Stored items
########################################

(** One code point, written and read back. *)
Lemma decode_encode_char (c : N) (x rest : bytes) :
  encode_char c = Val x -> decode_one (x ++ rest) = Some (c, rest).
Proof.
  unfold encode_char.
  destruct (N.ltb_spec c 0x80) as [H1|H1].
  { intros [= <-]. cbn [app decode_one].
    rewrite to_N_octet, N.mod_small by lia. cbv zeta.
    rewrite (proj2 (N.ltb_lt c 0x80)) by exact H1. reflexivity. }
  destruct (six_bits c) as [L0 E0].
  destruct (N.ltb_spec c 0x800) as [H2|H2].
  { intros [= <-]. cbn [app decode_one].
    pose proof (lead2 (N.shiftr c 6) ltac:(lia)) as Hl. lead_facts Hl.
    cbv zeta. decide_ltb.
    rewrite continuation_octet by exact L0.
    match goal with X : N.land _ _ = _ |- _ => rewrite X end.
    rewrite (lor_shiftl _ _ 6) by exact L0. change (2 ^ 6)%N with 64%N.
    replace (N.shiftr c 6 * 64 + N.land c 63)%N with c by lia.
    decide_ltb. reflexivity. }
  destruct (six_bits (N.shiftr c 6)) as [L1 E1].
  destruct (N.ltb_spec c 0x10000) as [H3|H3].
  { destruct ((0xD800 <=? c) && (c <=? 0xDFFF))%N eqn:Hs; [discriminate|].
    intros [= <-]. cbn [app decode_one].
    rewrite shiftr_12 in E1.
    pose proof (lead3 (N.shiftr c 12) ltac:(lia)) as Hl. lead_facts Hl.
    cbv zeta. decide_ltb.
    rewrite !continuation_octet by assumption.
    match goal with X : N.land _ _ = _ |- _ => rewrite X end.
    rewrite (lor_shiftl _ _ 6) by exact L0. change (2 ^ 6)%N with 64%N.
    rewrite (lor_shiftl _ _ 12) by (change (2 ^ 12)%N with 4096%N; lia).
    change (2 ^ 12)%N with 4096%N.
    replace (N.shiftr c 12 * 4096 + (N.land (N.shiftr c 6) 63 * 64 + N.land c 63))%N
      with c by lia.
    decide_ltb. rewrite Hs. reflexivity. }
  destruct (six_bits (N.shiftr (N.shiftr c 6) 6)) as [L2 E2].
  destruct (N.ltb_spec c 0x110000) as [H4|H4]; [|discriminate].
  intros [= <-]. cbn [app decode_one].
  rewrite shiftr_12 in E1, E2, L2. rewrite shiftr_18 in E2.
  pose proof (lead4 (N.shiftr c 18) ltac:(lia)) as Hl. lead_facts Hl.
  cbv zeta. decide_ltb.
  rewrite !continuation_octet by assumption.
  match goal with X : N.land _ _ = _ |- _ => rewrite X end.
  rewrite (lor_shiftl _ _ 6) by exact L0. change (2 ^ 6)%N with 64%N.
  rewrite (lor_shiftl _ _ 12) by (change (2 ^ 12)%N with 4096%N; lia).
  change (2 ^ 12)%N with 4096%N.
  rewrite (lor_shiftl _ _ 18) by (change (2 ^ 18)%N with 262144%N; lia).
  change (2 ^ 18)%N with 262144%N.
  replace (N.shiftr c 18 * 262144
           + (N.land (N.shiftr c 12) 63 * 4096
              + (N.land (N.shiftr c 6) 63 * 64 + N.land c 63)))%N
    with c by lia.
  decide_ltb. reflexivity.
Qed.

########################################

* [Aim of the exercise]: Return the records above in their entirety, exactly as they appear.

* [Result of this exercise]:
(** One code point, written and read back. *)
Lemma decode_encode_char (c : N) (x rest : bytes) :
  encode_char c = Val x -> decode_one (x ++ rest) = Some (c, rest).
Proof.
  unfold encode_char.
  destruct (N.ltb_spec c 0x80) as [H1|H1].
  { intros [= <-]. cbn [app decode_one].
    rewrite to_N_octet, N.mod_small by lia. cbv zeta.
    rewrite (proj2 (N.ltb_lt c 0x80)) by exact H1. reflexivity. }
  destruct (six_bits c) as [L0 E0].
  destruct (N.ltb_spec c 0x800) as [H2|H2].
  { intros [= <-]. cbn [app decode_one].
    pose proof (lead2 (N.shiftr c 6) ltac:(lia)) as Hl. lead_facts Hl.
    cbv zeta. decide_ltb.
    rewrite continuation_octet by exact L0.
    match goal with X : N.land _ _ = _ |- _ => rewrite X end.
    rewrite (lor_shiftl _ _ 6) by exact L0. change (2 ^ 6)%N with 64%N.
    replace (N.shiftr c 6 * 64 + N.land c 63)%N with c by lia.
    decide_ltb. reflexivity. }
  destruct (six_bits (N.shiftr c 6)) as [L1 E1].
  destruct (N.ltb_spec c 0x10000) as [H3|H3].
  { destruct ((0xD800 <=? c) && (c <=? 0xDFFF))%N eqn:Hs; [discriminate|].
    intros [= <-]. cbn [app decode_one].
    rewrite shiftr_12 in E1.
    pose proof (lead3 (N.shiftr c 12) ltac:(lia)) as Hl. lead_facts Hl.
    cbv zeta. decide_ltb.
    rewrite !continuation_octet by assumption.
    match goal with X : N.land _ _ = _ |- _ => rewrite X end.
    rewrite (lor_shiftl _ _ 6) by exact L0. change (2 ^ 6)%N with 64%N.
    rewrite (lor_shiftl _ _ 12) by (change (2 ^ 12)%N with 4096%N; lia).
    change (2 ^ 12)%N with 4096%N.
    replace (N.shiftr c 12 * 4096 + (N.land (N.shiftr c 6) 63 * 64 + N.land c 63))%N
      with c by lia.
    decide_ltb. rewrite Hs. reflexivity. }
  destruct (six_bits (N.shiftr (N.shiftr c 6) 6)) as [L2 E2].
  destruct (N.ltb_spec c 0x110000) as [H4|H4]; [|discriminate].
  intros [= <-]. cbn [app decode_one].
  rewrite shiftr_12 in E1, E2, L2. rewrite shiftr_18 in E2.
  pose proof (lead4 (N.shiftr c 18) ltac:(lia)) as Hl. lead_facts Hl.
  cbv zeta. decide_ltb.
  rewrite !continuation_octet by assumption.
  match goal with X : N.land _ _ = _ |- _ => rewrite X end.
  rewrite (lor_shiftl _ _ 6) by exact L0. change (2 ^ 6)%N with 64%N.
  rewrite (lor_shiftl _ _ 12) by (change (2 ^ 12)%N with 4096%N; lia).
  change (2 ^ 12)%N with 4096%N.
  rewrite (lor_shiftl _ _ 18) by (change (2 ^ 18)%N with 262144%N; lia).
  change (2 ^ 18)%N with 262144%N.
  replace (N.shiftr c 18 * 262144
           + (N.land (N.shiftr c 12) 63 * 4096
              + (N.land (N.shiftr c 6) 63 * 64 + N.land c 63)))%N
    with c by lia.
  decide_ltb. reflexivity.
Qed.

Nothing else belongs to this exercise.